Family history is a fascinating and personal way for everyone to better understand who they are and how our past has shaped us. Genealogy also helps to reveal and strengthen connections between individuals and communities.
How does family history research that begins with personal interest become part of the larger story of our communities? Reem Awad-Rashmawi explores the connections between genealogy and public history, emphasizing that history is not only created within academic spaces, but also lives in the stories families preserve, share, and reclaim. She considers how oral histories, connecting with ancestral homelands, and recovering family narratives inform and reflect academic practices, while maintaining value as community-based research. Based on her recent chapter, “Arab American Genealogy Research as a Form of Public History” in Edward E. Curtis IV’s Arab American Public History, Awad-Rashmawi draws from a deeply personal research journey, her work as a professional genealogist, and her nonprofit efforts to build community around Arab and Arab American family history.
Participants can join us in person at the NYG&B New York City office or virtually. This is a free program, but registration is required.
This series is supported, in part, by public funds from the New York City Department of Cultural Affairs in partnership with the City Council. It is part of the NYG&B’s Preserving Your New York Story series, which offers free sessions for people to digitally preserve their own family history records as well as programming for tracing their family history and connecting with their past.
Speaker Bio
Reem Awad-Rashmawi, JD, is a professional genealogist and community historian, as well as an immigration attorney. She has been researching her own family for four decades.
She specializes in Arab and Arab American genealogical and historical research, as well as U.S. records research, oral history, DNA analysis, adoptee and unknown parentage cases, and dual citizenship documentation. She is the founder of Photographs and Memories by Reem, through which she provides professional genealogical services, and the National Society for Arab & Arab American Genealogy (NSAB), where she currently serves as president. She also serves on the board of the National Genealogical Society (NGS) and currently chairs the NGS Genetic Genealogy Working Group.

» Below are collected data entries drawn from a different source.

(** The colour of index.js 156 read from [previousColors[key]]; [None] is a
    colour that is not a string, the inherited function or object that
    [previousColors[key] || 'red'] gives on 'same'. *)
Definition colorAgainst (movement : Movement) (previousColors : gmap string string)
    (key : string) : option string :=
  match js_get previousColors key with
  | Own color => Some (resolveColor movement (Some color))
  | Absent => Some (resolveColor movement None)
  | Inherited =>
      match movement with
      | same => None
      | _ => Some (resolveColor movement None)
      end
  end.

Module Part001.

(** [getRankMovement(currentRank, collectionId)]: it reads and parses
    previous_rankings.json without a guard, so it throws ([None]) when the
    file is missing or unreadable.  An inherited function or object passes
    both comparisons and falls through to 'same'. *)
Definition getRankMovement (file : option (gmap string Z))
    (currentRank : Z) (collectionId : string) : option Movement :=
  match file with
  | None => None
  | Some previousRankings =>
      let compare previousRank :=
        if currentRank <? previousRank then Some up
        else if previousRank <? currentRank then Some down
        else Some same in
      match js_get previousRankings collectionId with
      | Own stored => compare (or_num (Some stored) 101)
      | Absent => compare 101
      | Inherited => Some same
      end
  end.

End Part001.

(** The reference rank of the specification: a recorded rank, or the sentinel
    101 when none is recorded. *)
Definition referenceRank (stored : option Z) : Z :=
  match stored with
  | Some r => r
  | None => 101
  end.

Definition valid_reference (stored : option Z) : Prop :=
  match stored with
  | Some r => 1 <= r <= 101
  | None => True
  end.

(** ** Loops that may throw *)

(** One iteration either goes on to the next one or throws, keeping the
    effects made so far. *)
Inductive Step (A : Type) :=
  | Next (a : A)
  | Throw (a : A).
Arguments Next {A} a.
Arguments Throw {A} a.

(** [for (let i = start; i < start + count; i++) body]. *)
Fixpoint for_range {A : Type} (body : nat -> A -> Step A)
    (start count : nat) (a : A) : Step A :=
  match count with
  | O => Next a
  | S count' =>
      match body start a with
      | Next a' => for_range body (S start) count' a'
      | Throw a' => Throw a'
      end
  end.

(** ** Image rendering *)

(** [generateImage] of the colour variants.  [assets c] tells whether
    [<c>_spiky.png] loads; [None] stands for the failed load, which index.js
    catches (it returns [null]) and the other variants let escape.  The
    colour is a string here: for a colour that is not one (an inherited
    function or object, whose text would name the file) the assets directory
    is taken to hold no file, and the callers go to the failed load
    directly. *)
Definition generateImage (assets : string -> bool) (rank : Z) (name : string)
    (floorPrice volume : decimal) (color : string) : option Image :=
  if assets color
  then Some (mkImage rank (String.substring 0 20 name) floorPrice volume color)
  else None.

(** What one pass over the list builds: the two new dictionaries and the
    images directory, keyed by token id. *)
Record Acc := mkAcc {
  newPreviousRankings : gmap string Z;
  newPreviousColors : gmap string string;
  imagesDir : gmap Z Image
}.

(** The JSON a file holds, or the empty object when it cannot be read. *)
Definition load_object {V : Type} (file : option (gmap string V)) : gmap string V :=
  match file with
  | Some m => m
  | None => ∅
  end.

(** The JSON array a file holds, or the empty array when it cannot be read. *)
Definition load_array {A : Type} (file : option (list A)) : list A :=
  match file with
  | Some l => l
  | None => []
  end.

(** ** index.js *)

Module Index.

Record State := mkState {
  rankings_file : option (gmap string Z);
  colors_file : option (gmap string string);
  images : gmap Z Image;
  latestCollections : list Collection
}.

(** Lines 137-168: one iteration of the loop.  For a colour that is not a
    string the asset is named after the text of a function or object; the
    model takes it that no such file is among the assets, so that
    [generateImage] returns [null] and no image is written. *)
Definition body (assets : string -> bool)
    (previousRankings : gmap string Z) (previousColors : gmap string string)
    (collections : list Collection) (i : nat) (a : Acc) : Acc :=
  let tokenId := Z.of_nat i + 1 in
  match collections !! i with
  | None => a
  | Some collection =>
      if falsy_str (id collection) then a
      else
        let key := prop_key (id collection) in
        let currentRank := tokenId in
        let movement := movementAgainst previousRankings key currentRank in
        let name := or_str (name collection) "Unknown" in
        let floorPrice := or_dec (floorPrice collection) in
        let volume := or_dec (volume collection) in
        match colorAgainst movement previousColors key with
        | Some color =>
            let written :=
              match generateImage assets currentRank name floorPrice volume color with
              | Some imageBuffer => <[tokenId := imageBuffer]> (imagesDir a)
              | None => imagesDir a
              end in
            mkAcc (js_set key currentRank (newPreviousRankings a))
                  (js_set key color (newPreviousColors a))
                  written
        | None =>
            mkAcc (js_set key currentRank (newPreviousRankings a))
                  (js_set_foreign key (newPreviousColors a))
                  (imagesDir a)
        end
  end.

(** [updateRankings], given what [fetchTopCollections] returned (at most a
    hundred records, by its [slice]). *)
Definition updateRankings (assets : string -> bool)
    (collections : list Collection) (st : State) : Cycle State :=
  if (length collections =? 0)%nat then
    Aborted (mkState (rankings_file st) (colors_file st) (images st) [])
  else
    let previousRankings := load_object (rankings_file st) in
    let previousColors := load_object (colors_file st) in
    let numCollections := Nat.min (length collections) 100 in
    let a := foldl (fun a i => body assets previousRankings previousColors collections i a)
               (mkAcc ∅ ∅ (images st)) (seq 0 numCollections) in
    Completed (mkState (Some (newPreviousRankings a)) (Some (newPreviousColors a))
                 (imagesDir a) collections).

End Index.

(** ** working_redGreen.js *)

Module RedGreen.

Record State := mkState {
  rankings_file : option (gmap string Z);
  colors_file : option (gmap string string);
  images : gmap Z Image
}.

(** Lines 100-136: one iteration.  [collections[i]] past the end is
    [undefined], and reading its [id] throws; so does the image load, which
    is not guarded here, also for a colour that is not a string (no asset is
    named after the text of a function or object). *)
Definition body (assets : string -> bool)
    (previousRankings : gmap string Z) (previousColors : gmap string string)
    (collections : list Collection) (i : nat) (a : Acc) : Step Acc :=
  let tokenId := Z.of_nat i + 1 in
  match collections !! i with
  | None => Throw a
  | Some collection =>
      let key := prop_key (id collection) in
      let currentRank := tokenId in
      let movement := movementAgainst previousRankings key currentRank in
      let name := or_str (name collection) "Unknown" in
      let floorPrice := or_dec (floorPrice collection) in
      let volume := or_dec (volume collection) in
      match colorAgainst movement previousColors key with
      | None => Throw a
      | Some color =>
          match generateImage assets currentRank name floorPrice volume color with
          | None => Throw a
          | Some imageBuffer =>
              Next (mkAcc (js_set key currentRank (newPreviousRankings a))
                          (js_set key color (newPreviousColors a))
                          (<[tokenId := imageBuffer]> (imagesDir a)))
          end
      end
  end.

Definition updateRankings (assets : string -> bool)
    (collections : list Collection) (st : State) : Cycle State :=
  if (length collections =? 0)%nat then Aborted st
  else
    let previousRankings := load_object (rankings_file st) in
    let previousColors := load_object (colors_file st) in
    match for_range (body assets previousRankings previousColors collections)
            0 100 (mkAcc ∅ ∅ (images st)) with
    | Throw a => Crashed (mkState (rankings_file st) (colors_file st) (imagesDir a))
    | Next a =>
        Completed (mkState (Some (newPreviousRankings a)) (Some (newPreviousColors a))
                     (imagesDir a))
    end.

End RedGreen.

(** ** 24hr_check.js *)

Record Snapshot := mkSnapshot {
  timestamp : Z;
  rankings : gmap string Z
}.

Module Check24.

Record State := mkState {
  history_file : option (list Snapshot);
  images : gmap Z Image
}.

(** Lines 56-62: the scan keeps the closest snapshot seen so far and its
    distance, and replaces them only on a strictly smaller distance. *)
Definition scan (targetTime : Z) (best : Snapshot * Z) (snapshot : Snapshot)
    : Snapshot * Z :=
  let diff := Z.abs (timestamp snapshot - targetTime) in
  if diff <? snd best then (snapshot, diff) else best.

(** [getPreviousRankings(history, targetTime)]; [None] is [null]. *)
Definition getPreviousRankings (history : list Snapshot) (targetTime : Z)
    : option (gmap string Z) :=
  match history with
  | [] => None
  | first :: _ =>
      let best := foldl (scan targetTime)
                    (first, Z.abs (timestamp first - targetTime)) history in
      if snd best <=? 3600 then Some (rankings (fst best)) else None
  end.

(** Lines 120-130: the movement is 'same' unless a reference was found. *)
Definition movementSince (previousRankings : option (gmap string Z))
    (currentRank : Z) (collection : Collection) : Movement :=
  match previousRankings with
  | None => same
  | Some reference =>
      movementAgainst reference (prop_key (id collection)) currentRank
  end.

(** Lines 77 and 82 of [generateImage]. *)
Definition spikyType (movement : Movement) : string :=
  match movement with
  | up => "green"
  | down => "red"
  | same => "orange"
  end.

(** Lines 116-140: one iteration; the image load is not guarded here. *)
Definition body (assets : string -> bool)
    (previousRankings : option (gmap string Z))
    (collections : list Collection) (i : nat) (dir : gmap Z Image)
    : Step (gmap Z Image) :=
  let tokenId := Z.of_nat i + 1 in
  match collections !! i with
  | None => Throw dir
  | Some collection =>
      let currentRank := tokenId in
      let movement := movementSince previousRankings currentRank collection in
      let name := or_str (name collection) "Unknown" in
      let floorPrice := or_dec (floorPrice collection) in
      let volume := or_dec (volume collection) in
      match generateImage assets currentRank name floorPrice volume
              (spikyType movement) with
      | None => Throw dir
      | Some imageBuffer => Next (<[tokenId := imageBuffer]> dir)
      end
  end.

Reem holds degrees in International Relations and Sociology from the University of California, Davis, a JD with a focus in International Law, and a Certificate in Genealogical Research from Boston University. She lectures and leads workshops nationally on Arab genealogy, Arab American public history, oral history, genetic genealogy, and immigration records and research. She is the author of the chapter “Arab American Genealogy Research as a Form of Public History” in Arab American Public History (2026), edited by Edward E. Curtis IV.